Painter et al. (2020) takes yet another approach to identifying multiple simultaneous invention, this time in the field of evolutionary medicine (2007-2011). Their approach is to identify important new words in the text of evolutionary medicine articles, and then to look for cases where multiple papers introduce the same new word at the roughly the same time. In their context, this usually means an idea has been borrowed from another field (where a word for the concept already exists) and they are looking for cases where multiple people independently realized a concept from another field could be fruitfully applied to evolutionary medicine.
To identify important new keywords, they take all the words in evolutionary medicine articles and algorithmically pick out the ones unlikely to be there based their frequency in American English. This gives them a set of technical words that are not common English words. They build up a dictionary of such terms mentioned in papers published between 1991 and 2006; these are words that are “known” to evolutionary biology in 2007. Beginning in 2007, they look for papers that introduce new technical words. Lastly, they consider a word to be important if it is mentioned in subsequent years, rather than once and never again.

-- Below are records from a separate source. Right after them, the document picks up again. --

(** X16.  Packing makes the final state the state at the true end of each
    sequence: on an encoder that is not bidirectional, the hidden state
    returned for the last layer is, for every sequence, the output at the
    sequence's last true position. *)
Theorem final_state_at_true_length (self : GruEncoder.t F) (m : noise F)
  (x : list (list Z)) (seq_lengths : list nat) :
  wf self ->
  valid_batch self x seq_lengths ->
  bidirectional self = false ->
  exists out hid,
    forward self m x seq_lengths = Ok (out, hid)
    /\ forall b, b < length x ->
         nth (nth b seq_lengths 0 - 1) (nth b out []) []
         = nth b (nth (num_layers self - 1) hid []) [].
Proof.
  intros W V Eb.
  rewrite forward_unmerged, (unmerged_of_packed self m x seq_lengths W V).
  cbn [bind fst snd]. rewrite Eb. do 2 eexists. split; [reflexivity|].
  intros b Hb.
  pose proof (wf_layers_pos self W) as HL.
  pose proof (wf_table self W) as [Htl Htw].
  destruct (packed_stage self x seq_lengths (embedding_dim self)) as (_ & _ & Hl & Hn);
    try (rewrite ?Htl; apply V); auto; try apply (wf_dim_pos self W).
  assert (HD : GRU.num_directions (rnn self) = 1)
    by (rewrite (rnn_directions self W); unfold directions; now rewrite Eb).
  assert (Hdir : directions self = 1) by (unfold directions; now rewrite Eb).
  rewrite Hdir, Nat.mul_1_l.
  set (g := rnn self). set (input := packed_input self x seq_lengths) in *.
  set (z := zeros1 (GRU.hidden_size g)).
  set (drop := GRU.dropout_active g (training self)).
  set (ys := GRU.layer_input g drop (sub b m) (num_layers self - 1) (nth b input [])).
  (* the hidden state *)
  pose proof (run_batch_finals g (training self) m input (num_layers self - 1) 0) as Hf.
  subst g. rewrite HD, (wf_num_layers self W), (wf_hidden_size self W), Hl in Hf.
  rewrite !Nat.mul_1_l, Nat.add_0_r in Hf. rewrite Hf by lia.
  unfold GRU.final_state. rewrite (imap_nth _ _ b [] []) by lia. cbn [direction_at].
  fold input. fold drop. fold ys. rewrite (wf_hidden_size self W).
  (* the output *)
  unfold pad_packed_sequence. cbn [sequences fst].
  set (outs := fst (GRU.run_batch (rnn self) (training self) m input _)).
  set (padf := fun s : list (list F) => s ++ repeat _ (_ - length s)).
  assert (Ho : nth b outs [] = GRU.run (rnn self) (num_layers self - 1) GRU.Forward
                                 (zeros1 (hidden_size self)) ys).
  { subst outs. unfold GRU.run_batch. cbn [fst].
    change (@nil (list F)) with (fst (@nil (list F), @nil (list F))) at 1.
    rewrite map_nth. rewrite (imap_nth _ _ b [] ([], [])) by lia.
    rewrite zeros3_column by exact Hb.
    pose proof (layers_outputs (rnn self) drop (sub b m) (nth b input [])
                  (num_layers self - 1) 0) as Hlo.
    rewrite HD, (wf_hidden_size self W), Nat.mul_1_l in Hlo. cbn [Nat.add] in Hlo.
    replace (S (num_layers self - 1)) with (num_layers self) in Hlo by lia.
    cbn [GRU.layer_input] in Hlo. fold input in Hlo. fold drop.
    rewrite (wf_num_layers self W), Hlo.
    unfold GRU.layer. rewrite (wf_bidirectional self W), Eb. reflexivity. }
  assert (Hys : length ys = nth b seq_lengths 0).
  { subst ys. clear Ho Hf. generalize (num_layers self - 1). intros k.
    induction k as [|k IH]; cbn [GRU.layer_input]; [now apply Hn|].
    destruct drop; rewrite ?dropout_seq_length;
      unfold GRU.layer; rewrite (wf_bidirectional self W), Eb; cbn [fst];
      now rewrite run_length. }
  pose proof (vb_positive _ _ _ V) as Hpos. rewrite Forall_forall in Hpos.
  specialize (Hpos (nth b seq_lengths 0)
                   ltac:(apply nth_In; rewrite (vb_count _ _ _ V); lia)).
  assert (Hlo : length outs = length x).
  { subst outs. unfold GRU.run_batch. cbn [fst]. now rewrite length_map, imap_length. }
  rewrite (nth_indep _ [] (padf [])) by (rewrite length_map; lia).
  rewrite map_nth. subst padf. cbv beta.
  rewrite app_nth1 by (rewrite Ho, run_length; lia).
  rewrite Ho. cbn [GRU.run GRU.final].
  rewrite <- Hys, <- (scan_length (GRU.cell (rnn self) (num_layers self - 1) GRU.Forward)
                        (zeros1 (hidden_size self)) ys).
  apply nth_pred_last. rewrite scan_length. lia.
Qed.
End LastOutput.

Over the period they study, there were 3,488 new keywords introduced that went on to appear in at least one subsequent year. Of this set, 197 were introduced by more than one paper in the same year, or 5.6%. As a measure of independent discovery, that’s probably overstated, since it doesn’t correct for the same author publishing more than one paper using the same keywords. Again, I think something in the ballpark of 2-3% sounds plausible. Painter and coauthors go on to focus on a small subset of 5 keywords that were simultaneously introduced by multiple distinct people and which were very important, being mentioned not just again, but in every subsequent year.
Bikard (2020) is another attempt to identify instances of multiple independent discovery, though in this case it’s harder to use the data to estimate how common they are. Bikard argues that when the same two papers are frequently cited together in the same parenthetical,1 then that is evidence they refer to the same underlying idea. Bikard algorithmically identifies a set of 10,927 such pairs of papers in the PubMed database and shows they exhibit a lot of other hallmarks of being multiple independent discoveries: they are textually quite similar, published close in time, and frequently published literally back-to-back in the same journal issue, which is one way journals acknowledge co-discovery.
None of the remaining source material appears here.